| Exercise instructions |
Scan the material for the word "assert", and copy each line where it shows up.
• • • • • • •
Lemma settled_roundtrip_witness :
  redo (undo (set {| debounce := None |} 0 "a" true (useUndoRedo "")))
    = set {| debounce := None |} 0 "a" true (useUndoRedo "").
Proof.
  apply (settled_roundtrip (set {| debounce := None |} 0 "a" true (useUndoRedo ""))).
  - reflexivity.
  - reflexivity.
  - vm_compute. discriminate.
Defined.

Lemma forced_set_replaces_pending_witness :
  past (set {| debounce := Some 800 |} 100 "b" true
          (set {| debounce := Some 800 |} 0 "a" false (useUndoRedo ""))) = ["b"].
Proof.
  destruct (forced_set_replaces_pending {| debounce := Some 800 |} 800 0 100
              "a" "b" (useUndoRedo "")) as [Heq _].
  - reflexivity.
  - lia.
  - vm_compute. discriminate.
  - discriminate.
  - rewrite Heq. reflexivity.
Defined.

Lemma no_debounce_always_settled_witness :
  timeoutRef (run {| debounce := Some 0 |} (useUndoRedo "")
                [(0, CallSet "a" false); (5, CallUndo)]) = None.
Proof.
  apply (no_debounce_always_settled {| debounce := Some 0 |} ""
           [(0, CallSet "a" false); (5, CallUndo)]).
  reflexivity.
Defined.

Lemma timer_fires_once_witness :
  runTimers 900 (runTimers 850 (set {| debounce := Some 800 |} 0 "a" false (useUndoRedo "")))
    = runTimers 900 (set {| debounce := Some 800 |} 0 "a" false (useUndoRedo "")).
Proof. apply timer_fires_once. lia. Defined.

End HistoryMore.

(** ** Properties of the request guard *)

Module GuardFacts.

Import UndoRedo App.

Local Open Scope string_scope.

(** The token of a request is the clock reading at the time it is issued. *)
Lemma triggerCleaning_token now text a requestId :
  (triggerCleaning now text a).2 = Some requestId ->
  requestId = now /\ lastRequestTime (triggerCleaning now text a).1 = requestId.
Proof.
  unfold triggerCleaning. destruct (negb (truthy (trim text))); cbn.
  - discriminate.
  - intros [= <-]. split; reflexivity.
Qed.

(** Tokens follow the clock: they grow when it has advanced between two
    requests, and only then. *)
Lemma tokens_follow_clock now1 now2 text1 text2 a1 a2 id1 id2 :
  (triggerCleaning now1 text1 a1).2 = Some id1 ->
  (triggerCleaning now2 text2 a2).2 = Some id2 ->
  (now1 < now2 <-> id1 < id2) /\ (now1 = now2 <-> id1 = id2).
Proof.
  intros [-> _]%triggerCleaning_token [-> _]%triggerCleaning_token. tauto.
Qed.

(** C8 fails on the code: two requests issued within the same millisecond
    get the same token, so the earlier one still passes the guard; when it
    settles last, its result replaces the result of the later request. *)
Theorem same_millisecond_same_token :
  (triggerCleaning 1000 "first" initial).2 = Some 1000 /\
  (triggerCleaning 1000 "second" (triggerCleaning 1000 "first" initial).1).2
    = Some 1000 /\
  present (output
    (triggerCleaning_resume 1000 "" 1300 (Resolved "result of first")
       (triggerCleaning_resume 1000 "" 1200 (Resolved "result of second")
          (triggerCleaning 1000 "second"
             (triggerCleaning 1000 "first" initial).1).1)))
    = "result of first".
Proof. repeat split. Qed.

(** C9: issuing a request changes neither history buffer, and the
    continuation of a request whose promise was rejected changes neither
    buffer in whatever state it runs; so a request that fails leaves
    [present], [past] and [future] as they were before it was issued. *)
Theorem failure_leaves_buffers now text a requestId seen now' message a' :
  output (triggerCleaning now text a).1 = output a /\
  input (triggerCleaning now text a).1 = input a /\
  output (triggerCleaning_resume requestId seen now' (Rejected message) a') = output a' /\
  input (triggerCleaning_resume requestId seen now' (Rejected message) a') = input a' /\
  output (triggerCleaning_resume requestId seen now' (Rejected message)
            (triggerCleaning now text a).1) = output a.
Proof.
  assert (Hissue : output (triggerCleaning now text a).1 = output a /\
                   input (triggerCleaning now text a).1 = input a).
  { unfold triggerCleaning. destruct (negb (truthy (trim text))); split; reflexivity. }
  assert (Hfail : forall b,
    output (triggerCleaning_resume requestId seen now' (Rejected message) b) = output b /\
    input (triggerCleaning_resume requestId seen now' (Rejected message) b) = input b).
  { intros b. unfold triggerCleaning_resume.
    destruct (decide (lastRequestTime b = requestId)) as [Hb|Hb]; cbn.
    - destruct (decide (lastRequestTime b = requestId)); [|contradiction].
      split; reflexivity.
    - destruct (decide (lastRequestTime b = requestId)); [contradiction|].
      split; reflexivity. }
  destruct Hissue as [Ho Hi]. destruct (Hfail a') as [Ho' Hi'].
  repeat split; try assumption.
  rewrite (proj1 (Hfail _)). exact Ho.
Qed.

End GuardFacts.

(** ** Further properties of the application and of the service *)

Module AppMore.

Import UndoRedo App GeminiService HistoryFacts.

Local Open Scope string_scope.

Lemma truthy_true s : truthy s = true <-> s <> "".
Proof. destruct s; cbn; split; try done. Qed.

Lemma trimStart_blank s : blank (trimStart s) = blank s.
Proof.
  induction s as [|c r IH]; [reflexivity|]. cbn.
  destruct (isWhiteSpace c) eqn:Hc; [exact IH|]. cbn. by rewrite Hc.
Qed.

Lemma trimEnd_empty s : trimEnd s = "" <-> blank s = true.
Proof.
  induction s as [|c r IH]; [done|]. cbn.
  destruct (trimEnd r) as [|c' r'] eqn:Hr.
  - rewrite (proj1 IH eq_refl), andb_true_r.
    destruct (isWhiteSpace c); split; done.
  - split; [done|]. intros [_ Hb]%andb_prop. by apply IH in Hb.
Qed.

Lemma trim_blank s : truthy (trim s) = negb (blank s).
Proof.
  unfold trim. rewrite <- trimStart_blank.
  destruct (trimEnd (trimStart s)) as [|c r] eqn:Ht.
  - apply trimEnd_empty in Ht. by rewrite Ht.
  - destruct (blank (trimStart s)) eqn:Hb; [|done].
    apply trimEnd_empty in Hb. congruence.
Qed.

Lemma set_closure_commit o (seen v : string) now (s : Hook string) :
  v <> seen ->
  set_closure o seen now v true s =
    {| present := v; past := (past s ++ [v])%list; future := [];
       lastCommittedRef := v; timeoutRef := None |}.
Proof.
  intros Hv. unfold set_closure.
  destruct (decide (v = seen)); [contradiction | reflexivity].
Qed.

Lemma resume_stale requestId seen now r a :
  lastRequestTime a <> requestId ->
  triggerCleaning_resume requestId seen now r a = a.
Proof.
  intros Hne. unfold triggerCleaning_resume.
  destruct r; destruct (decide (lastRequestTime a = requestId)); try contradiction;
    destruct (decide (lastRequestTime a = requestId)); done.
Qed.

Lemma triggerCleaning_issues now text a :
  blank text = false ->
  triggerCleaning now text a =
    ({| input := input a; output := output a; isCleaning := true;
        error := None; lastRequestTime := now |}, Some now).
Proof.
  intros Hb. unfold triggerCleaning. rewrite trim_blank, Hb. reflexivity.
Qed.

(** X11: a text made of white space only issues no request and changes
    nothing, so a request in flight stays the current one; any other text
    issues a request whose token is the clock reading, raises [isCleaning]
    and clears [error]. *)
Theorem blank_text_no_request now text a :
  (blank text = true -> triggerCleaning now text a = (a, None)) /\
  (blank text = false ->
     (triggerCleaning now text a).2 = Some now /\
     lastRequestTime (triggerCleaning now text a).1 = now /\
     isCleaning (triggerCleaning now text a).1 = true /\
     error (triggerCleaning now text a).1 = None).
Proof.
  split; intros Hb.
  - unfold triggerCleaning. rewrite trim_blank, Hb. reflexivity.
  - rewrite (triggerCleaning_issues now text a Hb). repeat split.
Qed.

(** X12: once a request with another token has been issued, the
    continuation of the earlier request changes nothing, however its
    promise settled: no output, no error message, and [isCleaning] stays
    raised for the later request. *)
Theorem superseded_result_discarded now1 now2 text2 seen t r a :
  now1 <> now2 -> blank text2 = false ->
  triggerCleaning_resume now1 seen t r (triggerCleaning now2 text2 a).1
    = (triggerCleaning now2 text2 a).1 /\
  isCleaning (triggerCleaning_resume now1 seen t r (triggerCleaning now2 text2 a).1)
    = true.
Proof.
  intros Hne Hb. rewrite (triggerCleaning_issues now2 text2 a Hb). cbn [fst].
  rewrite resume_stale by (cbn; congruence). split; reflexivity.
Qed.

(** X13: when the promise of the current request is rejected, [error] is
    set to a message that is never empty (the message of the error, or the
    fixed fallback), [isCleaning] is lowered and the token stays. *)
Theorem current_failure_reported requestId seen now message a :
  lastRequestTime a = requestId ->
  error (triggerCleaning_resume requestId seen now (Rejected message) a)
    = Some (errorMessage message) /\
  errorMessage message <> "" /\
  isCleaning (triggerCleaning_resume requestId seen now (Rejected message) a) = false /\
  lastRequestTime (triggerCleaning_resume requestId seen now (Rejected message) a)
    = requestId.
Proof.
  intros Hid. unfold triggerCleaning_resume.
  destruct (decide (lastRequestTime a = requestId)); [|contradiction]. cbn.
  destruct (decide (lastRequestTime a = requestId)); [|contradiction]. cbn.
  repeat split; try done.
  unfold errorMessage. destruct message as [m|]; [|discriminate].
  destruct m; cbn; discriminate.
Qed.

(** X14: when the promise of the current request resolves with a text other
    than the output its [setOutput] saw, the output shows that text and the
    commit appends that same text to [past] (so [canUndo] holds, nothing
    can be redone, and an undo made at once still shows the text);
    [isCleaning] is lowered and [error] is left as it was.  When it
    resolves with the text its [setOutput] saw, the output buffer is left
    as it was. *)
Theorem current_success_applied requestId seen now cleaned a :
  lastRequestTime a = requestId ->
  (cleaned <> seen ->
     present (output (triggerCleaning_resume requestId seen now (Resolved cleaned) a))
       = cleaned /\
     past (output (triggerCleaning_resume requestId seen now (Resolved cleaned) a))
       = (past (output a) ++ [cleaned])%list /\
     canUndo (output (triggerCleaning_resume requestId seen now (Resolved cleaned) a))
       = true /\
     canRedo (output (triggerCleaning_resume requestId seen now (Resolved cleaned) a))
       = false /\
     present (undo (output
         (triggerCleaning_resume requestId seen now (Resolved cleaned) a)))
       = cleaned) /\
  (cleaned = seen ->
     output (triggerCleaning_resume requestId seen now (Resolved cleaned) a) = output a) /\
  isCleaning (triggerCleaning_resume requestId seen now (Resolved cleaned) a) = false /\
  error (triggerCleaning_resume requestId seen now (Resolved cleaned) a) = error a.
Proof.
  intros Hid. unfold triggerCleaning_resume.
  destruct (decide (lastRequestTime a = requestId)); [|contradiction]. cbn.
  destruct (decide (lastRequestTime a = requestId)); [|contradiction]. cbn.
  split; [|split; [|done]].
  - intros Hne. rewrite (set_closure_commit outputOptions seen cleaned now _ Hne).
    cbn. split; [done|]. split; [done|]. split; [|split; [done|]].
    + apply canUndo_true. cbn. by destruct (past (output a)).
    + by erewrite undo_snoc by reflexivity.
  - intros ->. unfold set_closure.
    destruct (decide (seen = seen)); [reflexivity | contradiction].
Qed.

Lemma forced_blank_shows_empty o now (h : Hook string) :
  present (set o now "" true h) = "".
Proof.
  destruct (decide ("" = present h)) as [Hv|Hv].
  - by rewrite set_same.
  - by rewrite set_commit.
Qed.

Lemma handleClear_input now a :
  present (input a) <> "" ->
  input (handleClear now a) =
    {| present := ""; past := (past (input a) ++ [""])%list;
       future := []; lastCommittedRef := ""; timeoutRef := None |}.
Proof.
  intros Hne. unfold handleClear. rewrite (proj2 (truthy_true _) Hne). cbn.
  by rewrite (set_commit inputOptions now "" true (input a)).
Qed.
• • • • • • •
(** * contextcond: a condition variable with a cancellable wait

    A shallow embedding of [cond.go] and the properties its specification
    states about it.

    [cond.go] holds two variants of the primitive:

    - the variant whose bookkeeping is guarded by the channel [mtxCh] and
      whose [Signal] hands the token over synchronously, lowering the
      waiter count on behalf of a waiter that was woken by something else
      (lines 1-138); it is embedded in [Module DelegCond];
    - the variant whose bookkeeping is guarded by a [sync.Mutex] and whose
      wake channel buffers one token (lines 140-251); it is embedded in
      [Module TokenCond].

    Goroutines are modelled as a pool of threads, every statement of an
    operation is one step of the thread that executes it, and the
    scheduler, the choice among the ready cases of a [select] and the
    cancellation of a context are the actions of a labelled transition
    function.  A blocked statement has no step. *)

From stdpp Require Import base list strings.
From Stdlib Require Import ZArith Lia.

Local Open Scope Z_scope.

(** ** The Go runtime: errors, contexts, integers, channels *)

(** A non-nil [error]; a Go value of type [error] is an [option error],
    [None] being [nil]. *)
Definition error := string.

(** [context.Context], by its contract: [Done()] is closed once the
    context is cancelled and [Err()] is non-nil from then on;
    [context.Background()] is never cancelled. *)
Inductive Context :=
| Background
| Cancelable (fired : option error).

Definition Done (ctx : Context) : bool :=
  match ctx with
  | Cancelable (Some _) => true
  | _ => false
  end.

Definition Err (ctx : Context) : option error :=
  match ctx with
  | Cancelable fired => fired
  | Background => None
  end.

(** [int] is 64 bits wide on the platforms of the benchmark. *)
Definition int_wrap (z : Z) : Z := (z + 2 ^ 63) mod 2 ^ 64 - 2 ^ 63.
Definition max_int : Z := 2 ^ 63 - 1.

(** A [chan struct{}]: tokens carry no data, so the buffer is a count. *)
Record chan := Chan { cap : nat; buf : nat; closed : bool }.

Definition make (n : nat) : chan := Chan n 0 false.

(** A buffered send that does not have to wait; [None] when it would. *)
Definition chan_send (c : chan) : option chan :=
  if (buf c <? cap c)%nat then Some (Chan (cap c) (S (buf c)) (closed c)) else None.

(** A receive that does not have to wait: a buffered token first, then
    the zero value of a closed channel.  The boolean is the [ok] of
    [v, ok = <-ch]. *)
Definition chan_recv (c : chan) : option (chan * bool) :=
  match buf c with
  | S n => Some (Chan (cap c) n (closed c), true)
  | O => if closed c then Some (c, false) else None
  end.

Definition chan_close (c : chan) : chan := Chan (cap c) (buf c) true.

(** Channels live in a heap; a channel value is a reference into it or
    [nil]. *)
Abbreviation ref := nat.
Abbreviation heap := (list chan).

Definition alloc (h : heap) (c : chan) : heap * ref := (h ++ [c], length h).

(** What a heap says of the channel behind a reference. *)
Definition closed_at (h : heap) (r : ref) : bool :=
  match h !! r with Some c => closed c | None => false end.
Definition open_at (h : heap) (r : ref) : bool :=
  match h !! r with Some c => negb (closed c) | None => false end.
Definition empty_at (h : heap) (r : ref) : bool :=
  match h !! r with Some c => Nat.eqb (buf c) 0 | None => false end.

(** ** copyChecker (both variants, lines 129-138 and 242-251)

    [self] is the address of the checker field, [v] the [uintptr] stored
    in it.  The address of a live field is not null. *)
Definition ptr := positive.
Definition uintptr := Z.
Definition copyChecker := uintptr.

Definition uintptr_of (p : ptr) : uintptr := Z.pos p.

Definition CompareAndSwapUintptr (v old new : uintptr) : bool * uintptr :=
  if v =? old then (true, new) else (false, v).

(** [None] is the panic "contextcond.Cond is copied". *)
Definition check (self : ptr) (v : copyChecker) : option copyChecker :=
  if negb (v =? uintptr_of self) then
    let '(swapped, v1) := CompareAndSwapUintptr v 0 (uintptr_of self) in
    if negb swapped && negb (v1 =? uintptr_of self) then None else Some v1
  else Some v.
• • • • • • •
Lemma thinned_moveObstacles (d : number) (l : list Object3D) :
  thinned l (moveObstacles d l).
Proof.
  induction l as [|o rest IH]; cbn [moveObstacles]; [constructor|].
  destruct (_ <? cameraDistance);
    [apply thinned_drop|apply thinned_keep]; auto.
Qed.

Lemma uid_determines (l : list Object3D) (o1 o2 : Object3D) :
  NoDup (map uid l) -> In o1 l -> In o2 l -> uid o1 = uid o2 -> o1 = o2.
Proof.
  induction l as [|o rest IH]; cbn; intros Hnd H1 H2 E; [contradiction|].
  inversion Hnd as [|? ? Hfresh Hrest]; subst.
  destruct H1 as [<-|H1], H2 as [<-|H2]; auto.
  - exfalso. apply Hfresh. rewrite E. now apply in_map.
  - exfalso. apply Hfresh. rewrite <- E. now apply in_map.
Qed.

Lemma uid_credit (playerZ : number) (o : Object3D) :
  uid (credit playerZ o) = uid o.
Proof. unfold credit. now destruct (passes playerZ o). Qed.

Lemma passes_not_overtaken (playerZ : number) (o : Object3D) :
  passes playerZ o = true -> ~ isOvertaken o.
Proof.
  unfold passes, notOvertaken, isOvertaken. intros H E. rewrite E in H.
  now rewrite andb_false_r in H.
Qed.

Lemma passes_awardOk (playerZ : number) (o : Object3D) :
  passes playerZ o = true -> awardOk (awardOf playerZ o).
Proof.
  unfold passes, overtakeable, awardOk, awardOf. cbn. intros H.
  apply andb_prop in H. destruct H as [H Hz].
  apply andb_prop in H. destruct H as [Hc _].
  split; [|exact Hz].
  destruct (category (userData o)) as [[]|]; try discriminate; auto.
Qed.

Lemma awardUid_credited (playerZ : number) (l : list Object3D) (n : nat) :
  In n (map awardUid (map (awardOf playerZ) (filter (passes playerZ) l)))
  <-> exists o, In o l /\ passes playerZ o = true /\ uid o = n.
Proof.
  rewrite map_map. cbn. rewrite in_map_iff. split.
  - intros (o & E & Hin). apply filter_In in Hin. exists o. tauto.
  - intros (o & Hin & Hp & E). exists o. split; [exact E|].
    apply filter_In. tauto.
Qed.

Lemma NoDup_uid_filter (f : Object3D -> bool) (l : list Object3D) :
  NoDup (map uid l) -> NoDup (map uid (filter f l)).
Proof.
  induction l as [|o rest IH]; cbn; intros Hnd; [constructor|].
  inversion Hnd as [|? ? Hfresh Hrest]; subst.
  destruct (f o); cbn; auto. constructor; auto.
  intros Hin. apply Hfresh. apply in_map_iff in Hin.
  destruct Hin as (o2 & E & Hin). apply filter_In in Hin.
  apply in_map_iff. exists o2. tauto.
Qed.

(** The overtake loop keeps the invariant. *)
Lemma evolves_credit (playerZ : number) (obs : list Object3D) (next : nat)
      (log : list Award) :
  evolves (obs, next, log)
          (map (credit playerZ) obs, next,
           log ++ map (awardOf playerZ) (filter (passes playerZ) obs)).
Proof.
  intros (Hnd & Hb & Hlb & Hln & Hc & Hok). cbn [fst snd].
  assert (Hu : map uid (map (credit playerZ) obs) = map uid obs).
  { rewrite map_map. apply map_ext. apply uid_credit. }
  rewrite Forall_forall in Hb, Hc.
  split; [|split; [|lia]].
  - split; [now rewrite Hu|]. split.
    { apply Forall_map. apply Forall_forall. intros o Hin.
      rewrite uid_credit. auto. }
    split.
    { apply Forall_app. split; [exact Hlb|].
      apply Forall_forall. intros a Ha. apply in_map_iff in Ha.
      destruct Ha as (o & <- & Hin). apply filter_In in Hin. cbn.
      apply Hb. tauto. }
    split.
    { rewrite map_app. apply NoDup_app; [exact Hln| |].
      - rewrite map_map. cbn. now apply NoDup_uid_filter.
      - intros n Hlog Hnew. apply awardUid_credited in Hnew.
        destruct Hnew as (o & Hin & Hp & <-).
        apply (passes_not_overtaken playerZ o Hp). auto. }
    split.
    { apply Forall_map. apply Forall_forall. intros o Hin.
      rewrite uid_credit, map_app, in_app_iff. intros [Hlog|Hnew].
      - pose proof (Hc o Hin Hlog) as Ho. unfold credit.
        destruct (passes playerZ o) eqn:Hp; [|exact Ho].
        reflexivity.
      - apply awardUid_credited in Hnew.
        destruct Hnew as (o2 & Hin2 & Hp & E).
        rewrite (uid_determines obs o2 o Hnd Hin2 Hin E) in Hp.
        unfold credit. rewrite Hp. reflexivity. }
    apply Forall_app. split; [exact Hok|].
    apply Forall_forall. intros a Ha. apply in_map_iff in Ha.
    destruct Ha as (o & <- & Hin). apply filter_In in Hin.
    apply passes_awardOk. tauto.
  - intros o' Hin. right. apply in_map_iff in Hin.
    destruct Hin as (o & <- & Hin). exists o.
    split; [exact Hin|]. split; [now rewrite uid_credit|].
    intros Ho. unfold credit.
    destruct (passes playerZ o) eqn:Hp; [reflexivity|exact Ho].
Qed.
• • • • • • •
| Result for this task |
  assert (Hissue : output (triggerCleaning now text a).1 = output a /\
  assert (Hfail : forall b,
  assert (Hu : map uid (map (credit playerZ) obs) = map uid obs).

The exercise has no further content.